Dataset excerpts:
<<<<

(* ===== verification/JsonRound.v ===== *)
(** * [json.loads] reads back what [json.dumps] writes

    For values built of printable ASCII strings, booleans, null, non-negative integers,
    lists and objects with distinct keys: the result is the value with the members of its
    objects in key order, as [sort_keys=True] writes them. *)

From stdpp Require Import sorting.
From S2P Require Import Prelude PyStr Codec Lines PyFloat Json JsonBytes.

(** ** The values *)

Definition printable (s : str) : Prop := Forall (λ c, 32 ≤ c < 127)%N s.

(** [member_le] orders the members of an object by key. *)
Definition member_le (a c : str * json) : Prop := str_le a.1 c.1.
#[export] Instance member_le_dec : RelDecision member_le.
Proof. intros a c. unfold member_le. apply _. Defined.

Fixpoint norm (v : json) : json :=
  match v with
  | JList l => JList (norm <$> l)
  | JDict d => JDict (merge_sort member_le ((λ kv : str * json, (kv.1, norm kv.2)) <$> d))
  | _ => v
  end.

Fixpoint plain (v : json) : Prop :=
  match v with
  | JNull | JBool _ => True
  | JInt n => (0 ≤ n)%Z ∧ length (dec_Z n) ≤ 4300
  | JFloat _ => False
  | JStr s => printable s
  | JList l => foldr (λ v P, plain v ∧ P) True l
  | JDict d => NoDup d.*1 ∧ foldr (λ kv P, (printable kv.1 ∧ plain kv.2) ∧ P) True d
  end.

(** The nesting of a value, counted as the parser counts its recursion. *)
Fixpoint nesting (v : json) : nat :=
  match v with
  | JList l => S (foldr (λ v n, nesting v `max` n) 0 l)
  | JDict d => S (foldr (λ kv n, nesting kv.2 `max` n) 0 d)
  | _ => 1
  end.

Section json_ind.
Context (P : json → Prop).
Context (Hnull : P JNull) (Hbool : ∀ x, P (JBool x)) (Hint_ : ∀ n, P (JInt n))
  (Hfloat : ∀ f, P (JFloat f)) (Hstr : ∀ s, P (JStr s))
  (Hlist : ∀ l, Forall P l → P (JList l))
  (Hdict : ∀ d, Forall (λ kv, P kv.2) d → P (JDict d)).

(** Induction with the hypothesis for every element and member. *)
Fixpoint json_nested_ind (v : json) : P v :=
  match v with
  | JNull => Hnull | JBool x => Hbool x | JInt n => Hint_ n | JFloat f => Hfloat f
  | JStr s => Hstr s
  | JList l => Hlist l
      ((fix go l : Forall P l :=
          match l with
          | [] => Forall_nil_2 P
          | v :: l => Forall_cons_2 P v l (json_nested_ind v) (go l)
          end) l)
  | JDict d => Hdict d
      ((fix go (d : list (str * json)) : Forall (λ kv, P kv.2) d :=
          match d with
          | [] => Forall_nil_2 _
          | (k, v) :: d => Forall_cons_2 (λ kv : str * json, P kv.2) (k, v) d (json_nested_ind v) (go d)
          end) d)
  end.
End json_ind.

>>>>

Exercise instructions:
In the entries above, count the lines that contain the string "JBool" and reply with the number only.

Reply:
3